Monday, December 01, 2014

Das Geheimnis von Bromford - Teil 1

SPEEDY'S
SANDWICH BAR & CAFÉ
BREAKFAST • LUNCH • PASTA

"Kannst Du heute mal bezahlen?" fragt das Lama nach dem Essen.

Wir sitzen zwischen vorweihnachtlicher Dekoration in Speedy's Sandwich Bar & Café und essen Spaghetti mit grüner Soße. Unser Kellner ist heute ein langer, dünner blässlicher Typ mit dunklen Haaren und stechenden Augen in einem dicken Wollmantel mit hochgeschlagenem Kragen. Von dem Besitzer des Cafés, dem kleinen, mausartigen Speedy, seinem Schnurrbart und dem auffälligen Sombrero keine Spur.

"Heute?" frage ich. "Mal?" frage ich. "Ich muss immer bezahlen, weil Du nie Geld mitnimmst."

"Tja", sagt das Lama lächelnd. "So ist das in der Welt. Der eine hat den Beutel, der andere hat das Geld."

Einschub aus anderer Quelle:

(* ===== verification/NameRep.v ===== *)
(** The persistent directories of a pool as an abstract name space: the relation
    between the two, what a change of one entry does to it, and the transactions
    that add and remove one entry. *)
From S2P Require Import Prelude Layout Inode Blocks FileState HashMap Creds CString Pool InodeArray Vinode Dir PoolTx DirRep Namespace NameSpec.

(** ** Changing one entry of the name space *)

Definition ns_forget (i : oid) (b : option (cstring * oid)) (es : gmap (oid * cstring) oid) : gmap (oid * cstring) oid :=
  match b with Some b => delete (i, b.1) es | None => es end.
Definition ns_learn (i : oid) (b : option (cstring * oid)) (es : gmap (oid * cstring) oid) : gmap (oid * cstring) oid :=
  match b with Some b => <[(i, b.1) := b.2]> es | None => es end.
Definition ns_upd (i : oid) (old new : option (cstring * oid)) (N : ns) : ns :=
  Ns (ns_dirs N) (ns_learn i new (ns_forget i old (ns_ents N))).

(** The entries "." and ".." are the first two of the inode. *)
Definition dots_index (k : cstring) : option nat :=
  if decide (k = dot) then Some 0%nat else if decide (k = dotdot) then Some 1%nat else None.

Lemma dots_index_none k : ¬ dots k → dots_index k = None.
Proof. intros [H1 H2]%not_dots_dot. unfold dots_index. by rewrite !decide_False. Qed.

(** An entry in use, by its name. *)
Definition entry_at (p : ppool) (e : deptr) (k : cstring) : Prop :=
  ∃ x o, dirent_lookup p e = Some x ∧ binding x = Some (k, o).

(** The directories of the pool, [D] being their parts. *)
Record dirs_rep (p : ppool) (D : gmap oid (list dirp)) (N : ns) : Prop := {
  ds_dom : ∀ i, is_Some (D !! i) ↔ i ∈ ns_dirs N;
  ds_only : ∀ i k j, N @ (i, k) = Some j → i ∈ ns_dirs N;
  ds_dir : ∀ i ps, D !! i = Some ps → ∃ m, dir_rep p i ps m ∧ ∀ k, m !! k = N @ (i, k);
  ds_disj : ∀ i j ps qs, D !! i = Some ps → D !! j = Some qs → i ≠ j → ps ## qs;
  ds_dots : ∀ i k j, dots_index k = Some j → is_Some (N @ (i, k)) → entry_at p (InInode i, j) k;
}.

(** The inodes, with their link counts. *)
Record inodes_rep (p : ppool) (N : ns) : Prop := {
  is_kind : ∀ j x, inode_lookup p j = Some x → inode_is_dir x = bool_decide (j ∈ ns_dirs N);
  is_links : ∀ j x, inode_lookup p j = Some x → inode_get_nlink x = Z.of_nat (links N j);
  is_ref : ∀ x j, N @ x = Some j → is_Some (inode_lookup p j);
}.
Lemma txop_rename_move (P : unit → ppool → Prop) :
  i ≠ i' →
  (∀ pm' qs, live N i' → fs_rep pm' (<[i' := qs]> D) (ns_unlink i k (ns_link i' k' c N)) → is_Some (inode_lookup pm' i') → P tt pm') →
  txop (inode_add_dirent cfg i' dst_remaining new_len c t;; vinode_unlink_file src_parent e src_v t) s pm P rename_error.
Proof using All.
  intros Hne HP. pose proof (entry_bound _ _ _ _ _ _ _ _ _ (proj1 Hfs) Hi He Hy Hb) as Hbound.
  assert (i' ∈ ns_dirs N) as Hi'd by (apply (ds_dom _ _ _ (proj1 Hfs)); by eexists).
  assert (size (ns_ents (ns_link i' k' c N)) = S (size (ns_ents N))) as Hsz by (cbn; by rewrite map_size_insert_None).
  assert (links N i' ≠ 0%nat → live N i') as Hlinks by (intros ?; by eapply links_live).
  set (Q := λ (_ : unit) q, live N i' ∧ (∃ qs, fs_rep q (<[i' := qs]> D) (ns_link i' k' c N) ∧ dirent_lookup q e = Some y ∧ e.1 ∉ qs) ∧ is_Some (inode_lookup q i')).
  eapply (txop_bind _ _ _ _ Q); unfold Q; clear Q.
  - destruct (ds_dir _ _ _ (proj1 Hfs) i' ps' Hi') as (m & Hm & _). pose proof (dir_has_inode _ _ _ _ Hm) as Hxi.
    eapply (txop_add_entry cfg Hcfg s pm D N i' ps'); [done|done|done|done|by eapply (is_ref _ _ (proj2 Hfs))|lia|..].
    + intros j Hj. by rewrite dots_index_none in Hj.
    + unfold fs_add_error, rename_error. rewrite Hnone. intros e' [?|[[_ []%is_Some_None]|[?|(? & Hl0 & _)]]]; auto.
      right. right. split; [done|]. intros Hl. by apply (links_zero _ _ (i', dot)) in Hl0.
    + intros q qs _ Hfs1 Hu _ Hframe Hl. apply not_dots_dot in Hk' as [Hk1 _]. split; [apply Hlinks; by intros H1; apply Hl in H1|].
      assert (e.1 ∉ qs) as Heq.
      { intros Hin. apply (ds_disj _ _ _ (proj1 Hfs1) i i' ps qs) with e.1; [by rewrite lookup_insert_ne|by rewrite lookup_insert_eq|done..]. }
      split; [|by eapply names_upd_is_Some]. exists qs. split; [done|]. split; [|done]. unfold dirent_lookup in *. by rewrite Hframe.
  - intros _ q (Hlive & (qs & Hfs1 & Hy1 & Heq) & Hi1).
    eapply (txop_unlink_file s q (<[i' := qs]> D) _ src_parent sp i ps e y k c src_v x); [done|done|done|by rewrite lookup_insert_ne|done..|lia|].
    intros q' Hfs2 Hu _. apply (HP q' qs); [done|done|]. by eapply names_upd_is_Some.
Qed.
(* ===== verification/Getdents.v ===== *)
(** Listing a directory (getdents.c): the position of a handle in a directory,
    the two record formats, and the calls. *)
From S2P Require Import Prelude Layout Inode Blocks OffsetMap FileState BlockArray Data FileIO HashMap Creds CString Pool InodeArray Vinode Dir Namespace PoolFile File.

Definition INT_MAX : Z := 2 ^ 31 - 1.
Definition PMEMFILE_DT_DIR : Z := 4.
Definition PMEMFILE_DT_REG : Z := 8.
Definition PMEMFILE_DT_LNK : Z := 10.

Definition DIRENT_ID_MASK : Z := 0xffffffff.
Definition DIR_ID (offset : Z) : Z := Z.shiftr offset 32.
Definition DIRENT_ID (offset : Z) : Z := Z.land offset DIRENT_ID_MASK.
(** [((size_t)dir_id) << 32 | dirent] *)
Definition dir_offset (dir_id dirent : Z) : Z := Z.lor (u64 (Z.shiftl dir_id 32)) dirent.

Definition set_pf_offset x (f : pmemfile_file) := set_pf_io (set_f_offset x (pf_io f)) f.
Definition set_pf_dir d id (f : pmemfile_file) := PMEMfile (pf_vinode f) (pf_io f) d id.

(** ** Positions *)

(** The first loop of [file_seek_dir]: from the part [d] with number [dir_id] to
    the part with number [want]. *)
Fixpoint seek_part (fuel : nat) (want : Z) (d : dirp) (dir_id : Z) : M pool (option (dirp * Z)) :=
  match fuel with
  | O => fault_ NoFuel
  | S fuel' =>
      if want =? dir_id then mret (Some (d, dir_id))
      else
        x ← dir_get d;
        match d_next x with
        | None => mret None
        | Some o => seek_part fuel' want (DirObj o) (u32 (dir_id + 1))
        end
  end.

(** The second loop: an index behind the end of a part is one in the next. *)
Fixpoint seek_dirent (fuel : nat) (file : pmemfile_file) (d : dirp) (dirent : Z) : M pool (option (dirp * Z) * pmemfile_file) :=
  match fuel with
  | O => fault_ NoFuel
  | S fuel' =>
      x ← dir_get d;
      let n := Z.of_nat (d_num_elements x) in
      if n <=? dirent then
        match d_next x with
        | None => mret (None, file)
        | Some o => seek_dirent fuel' (set_pf_dir (Some (DirObj o)) (u32 (pf_dir_id file + 1)) file) (DirObj o) (dirent - n)
        end
      else mret (Some (d, dirent), file)
  end.

(** [file_seek_dir]; [None] is the return value 0. *)
Definition file_seek_dir (file : pmemfile_file) : M pool (option (dirp * Z) * pmemfile_file) :=
  x ← vnode_get (pf_vinode file);
  let first := InInode (vn_tinode x) in
  fuel ← dir_fuel;
  '(dir, file) ←
    (if pf_offset file =? 0 then mret (Some first, set_pf_dir (Some first) 0 file)
     else if DIR_ID (pf_offset file) =? pf_dir_id file then mret (pf_dir file, file)
     else
       r ← seek_part fuel (DIR_ID (pf_offset file)) first 0;
       match r with
       | None => mret (None, file)
       | Some (d, id) => mret (Some d, set_pf_dir (Some d) id file)
       end);
  match dir with
  | None => mret (None, file)
  | Some d =>
      '(r, file) ← seek_dirent fuel file d (DIRENT_ID (pf_offset file));
      match r with
      | None => mret (None, file)
      | Some (d, dirent) => mret (Some (d, dirent), set_pf_offset (dir_offset (pf_dir_id file) dirent) file)
      end
  end.

(** ** Records *)

Definition inode_type (i : inode) : M pool Z :=
  if inode_is_regular_file i then mret PMEMFILE_DT_REG
  else if inode_is_symlink i then mret PMEMFILE_DT_LNK
  else if inode_is_dir i then mret PMEMFILE_DT_DIR
  else fault_ AssertFail.

(** The padding and the new length. *)
Definition align_dirent_size (slen : Z) : Z * Z :=
  let alignment := 8 - Z.land slen 7 in
  let alignment := if alignment =? 8 then 0 else alignment in
  (alignment, (slen + alignment) mod 2 ^ 16).

Definition get_next_dirent_off (file : pmemfile_file) (d : dir) (dirent_id : Z) : Z :=
  let next_off := u64 (pf_offset file + 1) in
  if Z.of_nat (d_num_elements d) <=? u32 (dirent_id + 1) then u64 (Z.shiftl (u64 (Z.shiftr next_off 32 + 1)) 32) else next_off.

(** The [n] bytes of a number in memory, and the bytes of a name. *)
Fixpoint le_bytes (n : nat) (x : Z) : list Z :=
  match n with O => [] | S n' => x mod 256 :: le_bytes n' (x / 256) end.
Definition char_bytes (s : cstring) : list Z := (λ c, Z.of_nat (nat_of_ascii c)) <$> s.

(** One record, [None] if it does not fit: its bytes.  [d64] selects the format of
    [fill_dirent64]. *)
Definition fill_dirent (d64 : bool) (e : dirent) (next_off left : Z) : M pool (option (list Z)) :=
  let namelen := Z.of_nat (strlen (de_name e)) in
  let slen := (8 + 8 + 2 + 1 + namelen + 1) mod 2 ^ 16 in
  let '(alignment, slen) := align_dirent_size slen in
  if left <? slen then mret None
  else
    o ← nonnull (de_inode e);
    i ← inode_get o;
    t ← inode_type i;
    let head := le_bytes 8 (Zpos o) ++ le_bytes 8 next_off ++ le_bytes 2 slen in
    let name := char_bytes (until_nul (de_name e)) ++ [0] in
    let pad := replicate (Z.to_nat alignment) 0 in
    mret (Some (if d64 then head ++ [t] ++ name ++ pad else head ++ name ++ pad ++ [t])).

(** ** The listing *)

Inductive listed := Full (data : list Z) (file : pmemfile_file) | PartDone (data : list Z) (dirent_id : Z) (file : pmemfile_file).

(** The entries [es] of the part [d] from the index [dirent_id] on. *)
Fixpoint list_part (d64 : bool) (count : Z) (d : dir) (es : list dirent) (dirent_id : Z) (data : list Z) (file : pmemfile_file) : M pool listed :=
  match es with
  | [] => mret (PartDone data dirent_id file)
  | e :: es' =>
      let next_file := set_pf_offset (u64 (pf_offset file + 1)) file in
      if bool_decide (de_inode e = None) then list_part d64 count d es' (u32 (dirent_id + 1)) data next_file
      else
        r ← fill_dirent d64 e (get_next_dirent_off file d dirent_id) (u32 (count - Z.of_nat (length data)));
        match r with
        | None => mret (Full data file)
        | Some rec => list_part d64 count d es' (u32 (dirent_id + 1)) (data ++ rec) next_file
        end
  end.

(** The loop of [pmemfile_getdents_worker]; the flag tells whether it stopped
    because the buffer was full. *)
Fixpoint list_parts (fuel : nat) (d64 : bool) (count : Z) (d : dirp) (dirent_id : Z) (data : list Z) (file : pmemfile_file)
    : M pool (bool * list Z * pmemfile_file) :=
  match fuel with
  | O => fault_ NoFuel
  | S fuel' =>
      x ← dir_get d;
      r ← list_part d64 count x (drop (Z.to_nat dirent_id) (used_dirents x)) dirent_id data file;
      match r with
      | Full data file => mret (true, data, file)
      | PartDone data _ file =>
          match d_next x with
          | None => mret (false, data, file)
          | Some o =>
              let id := u32 (pf_dir_id file + 1) in
              list_parts fuel' d64 count (DirObj o) 0 data (set_pf_offset (dir_offset id 0) (set_pf_dir (Some (DirObj o)) id file))
          end
      end
  end.

Definition pmemfile_getdents_worker (d64 : bool) (file : pmemfile_file) (count : Z) : M pool (Z * list Z * pmemfile_file) :=
  '(pos, file) ← file_seek_dir file;
  match pos with
  | None => mret (0, [], file)
  | Some (d, dirent_id) =>
      fuel ← dir_fuel;
      '(full, data, file) ← list_parts fuel d64 count d dirent_id [] file;
      let read1 := Z.of_nat (length data) in
      if read1 =? 0 then mret (if full : bool then - EINVAL else - ENOENT, [], file) else mret (read1, data, file)
  end.

(** The result, the bytes stored and the handle afterwards. *)
Definition pmemfile_getdents_generic (d64 pfp : bool) (file : option pmemfile_file) (data : bool) (count : Z)
    : M pool (Z * list Z * option pmemfile_file) :=
  let fail e := r ← pool_fail e; mret (r, [], file) in
  if negb pfp then fail EFAULT
  else match file with
       | None => fail EFAULT
       | Some f =>
           if negb data then fail EFAULT
           else
             d ← vinode_is_dir (pf_vinode f);
             if negb d then fail ENOTDIR
             else if negb (has (pf_flags f) PFILE_READ) then fail EBADF
             else
               let count := if INT_MAX <? count then INT_MAX else count in
               lock (LVinode (pf_vinode f)) RdLocked;;
               '(read, bytes, f) ← pmemfile_getdents_worker d64 f count;
               unlock (LVinode (pf_vinode f));;
               if read <? 0 then r ← pool_fail (- read); mret (r, bytes, Some f)
               else assert_ (read <=? count);; mret (read, bytes, Some f)
       end.

Definition pmemfile_getdents : bool → option pmemfile_file → bool → Z → M pool (Z * list Z * option pmemfile_file) := pmemfile_getdents_generic false.
Definition pmemfile_getdents64 : bool → option pmemfile_file → bool → Z → M pool (Z * list Z * option pmemfile_file) := pmemfile_getdents_generic true.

Damit spielt es auf den Jutebeutel an, den es immer über der Schulter trägt. Aber wem will ich hier eigentlich etwas vormachen? OK, ich gebe es zu: Ich plagiiere hier mal wieder den Marc-Uwe Kling und was das Lama sagt, sagt eigentlich das kommunistische Känguru und was der Ich-Erzähler, also der Bromford, also ich sage oder sagt und tut oder tue, sagt und tut eigentlich der andere Ich-Erzähler, also der Kleinkünstler, also der… Sie wissen schon, was ich meine…

"Ja, aber vielleicht hat der andere irgendwann keine Lust mehr, den einen durchzufüttern."

"Welcher andere?" fragt das Lama.

"Na ich!" sage ich.

"Ach Du immer mit Deinem ich. Ich, ich , ich, ich, ich. Wie in Deinen Geschichten: Ich wache auf. Ich gehe ans Telefon. Ich fahre Bahn. Ich sage, ich frage, ich denke, ich will."

"Willst Du damit kritisieren, dass ich nur Ich-Erzähler-Geschichten schreibe?"

"Nein, nein", sagt das Lama. "Jeder wie er's kann. Das ist halt am einfachsten."

"Ich könnte auch die Erzählperspektive wechseln", sagte Bromford aufgebracht. "Jetzt bist Du der Erzähler."

Ich schüttelte den Kopf, steckte heimlich den Aschenbecher des Restaurants in meinen Beutel und sagte: "Das ändert doch nichts. Immer noch schreibst Du als Ich-Erzähler."

Bromford stutzte.

"Kein Problem. Kein Problem", sagte er dann. "Allwissender Erzähler."

Die Kritik an seinem Werk hatte die Aufmerksamkeit des braunhaarigen, mittelgroßen Mannes so in Beschlag genommen, dass ihm darüber entging, dass das Lama, welches in naher Zukunft eine böse Überraschung erleben würde, einmal mehr geschickt das Thema gewechselt hatte, um von seinen eigenen – finanziellen – Unzulänglichkeiten abzulenken.

"Moment mal!" ruft Bromford. "Du willst doch hier bloß ablenken."

Aber das Lama hatte das Restaurant schon längst unauffällig verlassen.

Lange noch saß Bromford an seinem Tisch, dachte über das Geschehene nach und verfluchte seinen Kompagnon. Er konnte ja nicht wissen, dass das Lama in diesem Moment auf der Straße von einem Bus, nein, einem Truck, einem 40-Tonner, dessen übermüdeter Fahrer immer wieder in Sekundenschlaf verfiel…

"Untersteh Dich!" rief das Lama, welches plötzlich wieder zur Tür reinstürmte und zehn Euro auf den Tisch knallte.

"Hier! Und jetzt lass diesen 'allwissend, allmächtig'-Scheiß."

" 'Okay', sage ich", schrieb Bromford. Aber in Wahrheit hatte er Blut geleckt. Die nächste Geschichte würde er aus der Perspektive eines Aschenbechers schreiben. Eines heldenhaften Aschenbechers in Gefangenschaft eines heimtückischen Paarhufers.

***********

Und irgendwo in einem Verlies tief unter der Whitaker Lane 666 sitzt ein Pinguin in einem großen, weißen Ledersessel, streichelt mit seiner schwarzen Flosse eine weiße Perserkatze und murmelt vor sich hin:

"Das Geheimnis von Bromford wird in vierundzwanzig Tagen enthüllt werden."

1 comment:

  1. Juch Hu, Adventskalender Geschichten aus und von Bromford. Ui, ui, ui ein Pinguin im Verlies der Whitaker Lane und dann auch noch mit einer weißen Perserkatze...Sehr mysteriös und spannend!